*Material provided*:
┏━━

(* ===== verification/HarnessTurn.v ===== *)
(** * A turn under its harness profile

    [service/harness_profile.go]: the layers a session's turn resolves with, the
    resolved values installed on the loop state of the turn, and the ceiling of its
    tool output, which follows the context still free.  The session's metadata and the
    user settings are read as the decoded values of their JSON; the model catalogue is
    a parameter, as in [Truncate]. *)

From Stdlib Require Import SpecFloat.
From S2P Require Import Prelude GoStrings GoNum HarnessProfile Truncate.
Open Scope string_scope.
Open Scope Z_scope.
Set Default Proof Using "Type*".

(** ** Tasks and their states *)

Definition StatusPending : string := "pending".
Definition StatusInProgress : string := "in_progress".
Definition StatusCompleted : string := "completed".
Definition StatusFailed : string := "failed".
Definition StatusCanceled : string := "canceled".

Record Task := mkTask {
  t_ID : string;
  t_ParentID : string;
  t_SessionID : string;
  t_WorkerSessionID : string;
  t_Title : string;
  t_Description : string;
  t_Status : string;
  t_AssigneeAgentID : string;
  t_Result : string;
  t_Error : string;
  t_TokensUsed : Z;
  t_Metadata : option (gmap string string);
  t_CreatedAt : Z;
  t_UpdatedAt : Z;
  t_CompletedAt : option Z;
}.

Definition terminal (s : string) : bool :=
  bool_decide (s = StatusCompleted) || bool_decide (s = StatusFailed) || bool_decide (s = StatusCanceled).
Definition IsTerminal (t : Task) : bool := terminal (t_Status t).

Inductive TErr :=
| ENotFound
| EStore
| EUnmarshal (id : string)
| EUnknownStatus (s : string)
| EInvalidTransition (from to : string)
| EGet (id : string) (e : TErr)
| ESnapshot (id : string) (e : TErr)
| ERestore (id : string) (e : TErr)
| EDB
| ENoBackend
| EBadRequest (why : string)
| EPanic.

Definition validTransitions (s : string) : option (list string) :=
  if bool_decide (s = StatusPending) then Some [StatusInProgress; StatusCanceled]
  else if bool_decide (s = StatusInProgress) then Some [StatusCompleted; StatusFailed; StatusCanceled]
  else if bool_decide (s = StatusCompleted) then Some []
  else if bool_decide (s = StatusFailed) then Some [StatusPending]
  else if bool_decide (s = StatusCanceled) then Some []
  else None.
Definition ValidateTransition (from to : string) : result TErr unit :=
  match validTransitions from with
  | None => Err (EUnknownStatus from)
  | Some allowed => if bool_decide (to ∈ allowed) then Ok tt else Err (EInvalidTransition from to)
  end.

(** Assignments to the fields the operations set. *)
Definition with_id (id : string) (t : Task) : Task :=
  mkTask id (t_ParentID t) (t_SessionID t) (t_WorkerSessionID t) (t_Title t) (t_Description t) (t_Status t)
    (t_AssigneeAgentID t) (t_Result t) (t_Error t) (t_TokensUsed t) (t_Metadata t) (t_CreatedAt t) (t_UpdatedAt t)
    (t_CompletedAt t).
Definition with_status (s : string) (t : Task) : Task :=
  mkTask (t_ID t) (t_ParentID t) (t_SessionID t) (t_WorkerSessionID t) (t_Title t) (t_Description t) s
    (t_AssigneeAgentID t) (t_Result t) (t_Error t) (t_TokensUsed t) (t_Metadata t) (t_CreatedAt t) (t_UpdatedAt t)
    (t_CompletedAt t).
Definition with_assignee (agent session : string) (t : Task) : Task :=
  mkTask (t_ID t) (t_ParentID t) (t_SessionID t) session (t_Title t) (t_Description t) (t_Status t)
    agent (t_Result t) (t_Error t) (t_TokensUsed t) (t_Metadata t) (t_CreatedAt t) (t_UpdatedAt t) (t_CompletedAt t).
Definition with_times (c u : Z) (d : option Z) (t : Task) : Task :=
  mkTask (t_ID t) (t_ParentID t) (t_SessionID t) (t_WorkerSessionID t) (t_Title t) (t_Description t) (t_Status t)
    (t_AssigneeAgentID t) (t_Result t) (t_Error t) (t_TokensUsed t) (t_Metadata t) c u d.
Definition with_outcome (result err : string) (tokens : Z) (t : Task) : Task :=
  mkTask (t_ID t) (t_ParentID t) (t_SessionID t) (t_WorkerSessionID t) (t_Title t) (t_Description t) (t_Status t)
    (t_AssigneeAgentID t) result err tokens (t_Metadata t) (t_CreatedAt t) (t_UpdatedAt t) (t_CompletedAt t).
Definition with_metadata (m : option (gmap string string)) (t : Task) : Task :=
  mkTask (t_ID t) (t_ParentID t) (t_SessionID t) (t_WorkerSessionID t) (t_Title t) (t_Description t) (t_Status t)
    (t_AssigneeAgentID t) (t_Result t) (t_Error t) (t_TokensUsed t) m (t_CreatedAt t) (t_UpdatedAt t) (t_CompletedAt t).
Definition with_text (title descr result : string) (t : Task) : Task :=
  mkTask (t_ID t) (t_ParentID t) (t_SessionID t) (t_WorkerSessionID t) title descr (t_Status t)
    (t_AssigneeAgentID t) result (t_Error t) (t_TokensUsed t) (t_Metadata t) (t_CreatedAt t) (t_UpdatedAt t)
    (t_CompletedAt t).

(** ** JSON *)

(** [omitempty]: an empty map is left out, and read back as no map. *)
Definition json_metadata (m : option (gmap string string)) : option (gmap string string) :=
  match m with Some m => if bool_decide (m = ∅) then None else Some m | None => None end.
Definition json_norm (t : Task) : Task := with_metadata (json_metadata (t_Metadata t)) t.

(** Valid UTF-8, the strings [encoding/json] keeps as they are. *)
Definition utf8 (s : string) : Prop := of_runes (runes s) = s.
Record text_ok (t : Task) : Prop := {
  text_id : utf8 (t_ID t);
  text_parent : utf8 (t_ParentID t);
  text_session : utf8 (t_SessionID t);
  text_worker : utf8 (t_WorkerSessionID t);
  text_title : utf8 (t_Title t);
  text_description : utf8 (t_Description t);
  text_status : utf8 (t_Status t);
  text_assignee : utf8 (t_AssigneeAgentID t);
  text_result : utf8 (t_Result t);
  text_error : utf8 (t_Error t);
  text_metadata : ∀ m k v, t_Metadata t = Some m → m !! k = Some v → utf8 k ∧ utf8 v;
}.

Class TaskCodec := {
  Bytes : Type;
  Marshal : Task → Bytes;
  Unmarshal : Bytes → option Task;
}.
Class TaskCodecLaws `{TaskCodec} := {
  Unmarshal_Marshal t : text_ok t → Unmarshal (Marshal t) = Some (json_norm t);
}.

(** ** The world *)

(** A row of the table [tasks]; its instants are whole seconds, as [time.RFC3339]
    prints them. *)
Record Row := mkRow {
  r_task : Task;
  r_created : Z;
  r_updated : Z;
  r_completed : option Z;
}.

Section Local.
Context {Codec : TaskCodec}.

Record TW := mkTW {
  kv : gmap string Bytes;
  rows : gmap string Row;
  tick : nat;
}.
(** The environment: the clock, fresh identifiers, which store operations fail, and
    whether the coordination store is Badger or the no-op fallback. *)
Record Env := mkEnv {
  now_at : nat → Z;
  uuid_at : nat → string;
  kv_fails : nat → bool;
  db_fails : nat → bool;
  badger : bool;
  has_db : bool;
}.
Variable env : Env.
Abbreviation op A := (act TW TErr A).

Definition tick_up (w : TW) : TW := mkTW (kv w) (rows w) (S (tick w)).
Definition Now : op Z := λ w, (Ok (now_at env (tick w)), tick_up w).
Definition NewString : op string := λ w, (Ok (uuid_at env (tick w)), tick_up w).

(** ** The coordination store *)

Definition PrefixTask : string := "task:".

Definition kv_Put (key : string) (b : Bytes) : op unit := λ w,
  if negb (badger env) then (Ok tt, tick_up w)
  else if kv_fails env (tick w) then (Err EStore, tick_up w)
  else (Ok tt, mkTW (<[key := b]> (kv w)) (rows w) (S (tick w))).
Definition kv_Get (key : string) : op Bytes := λ w,
  if negb (badger env) then (Err ENotFound, tick_up w)
  else if kv_fails env (tick w) then (Err EStore, tick_up w)
  else match kv w !! key with Some b => (Ok b, tick_up w) | None => (Err ENotFound, tick_up w) end.
Definition kv_Delete (key : string) : op unit := λ w,
  if negb (badger env) then (Ok tt, tick_up w)
  else if kv_fails env (tick w) then (Err EStore, tick_up w)
  else (Ok tt, mkTW (delete key (kv w)) (rows w) (S (tick w))).
(** The entries under a prefix, in key order. *)
Definition key_le (a b : string * Bytes) : Prop := String.le a.1 b.1.
#[global] Instance key_le_dec : RelDecision key_le.
Proof. intros a b. unfold key_le. apply _. Defined.
Definition entries (prefix : string) (m : gmap string Bytes) : list (string * Bytes) :=
  merge_sort key_le (List.filter (λ e, has_prefix e.1 prefix) (map_to_list m)).
Definition kv_List (prefix : string) : op (list (string * Bytes)) := λ w,
  if negb (badger env) then (Ok [], tick_up w)
  else if kv_fails env (tick w) then (Err EStore, tick_up w)
  else (Ok (entries prefix (kv w)), tick_up w).
Definition Available : bool := badger env.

┗━━

*Work to complete*:
Return only the stretch of the material above from the line holding "user settings are" through the line holding "Err (EUnknownStatus from)", copied exactly.

*Solution*:
    user settings are read as the decoded values of their JSON; the model catalogue is
    a parameter, as in [Truncate]. *)

From Stdlib Require Import SpecFloat.
From S2P Require Import Prelude GoStrings GoNum HarnessProfile Truncate.
Open Scope string_scope.
Open Scope Z_scope.
Set Default Proof Using "Type*".

(** ** Tasks and their states *)

Definition StatusPending : string := "pending".
Definition StatusInProgress : string := "in_progress".
Definition StatusCompleted : string := "completed".
Definition StatusFailed : string := "failed".
Definition StatusCanceled : string := "canceled".

Record Task := mkTask {
  t_ID : string;
  t_ParentID : string;
  t_SessionID : string;
  t_WorkerSessionID : string;
  t_Title : string;
  t_Description : string;
  t_Status : string;
  t_AssigneeAgentID : string;
  t_Result : string;
  t_Error : string;
  t_TokensUsed : Z;
  t_Metadata : option (gmap string string);
  t_CreatedAt : Z;
  t_UpdatedAt : Z;
  t_CompletedAt : option Z;
}.

Definition terminal (s : string) : bool :=
  bool_decide (s = StatusCompleted) || bool_decide (s = StatusFailed) || bool_decide (s = StatusCanceled).
Definition IsTerminal (t : Task) : bool := terminal (t_Status t).

Inductive TErr :=
| ENotFound
| EStore
| EUnmarshal (id : string)
| EUnknownStatus (s : string)
| EInvalidTransition (from to : string)
| EGet (id : string) (e : TErr)
| ESnapshot (id : string) (e : TErr)
| ERestore (id : string) (e : TErr)
| EDB
| ENoBackend
| EBadRequest (why : string)
| EPanic.

Definition validTransitions (s : string) : option (list string) :=
  if bool_decide (s = StatusPending) then Some [StatusInProgress; StatusCanceled]
  else if bool_decide (s = StatusInProgress) then Some [StatusCompleted; StatusFailed; StatusCanceled]
  else if bool_decide (s = StatusCompleted) then Some []
  else if bool_decide (s = StatusFailed) then Some [StatusPending]
  else if bool_decide (s = StatusCanceled) then Some []
  else None.
Definition ValidateTransition (from to : string) : result TErr unit :=
  match validTransitions from with
  | None => Err (EUnknownStatus from)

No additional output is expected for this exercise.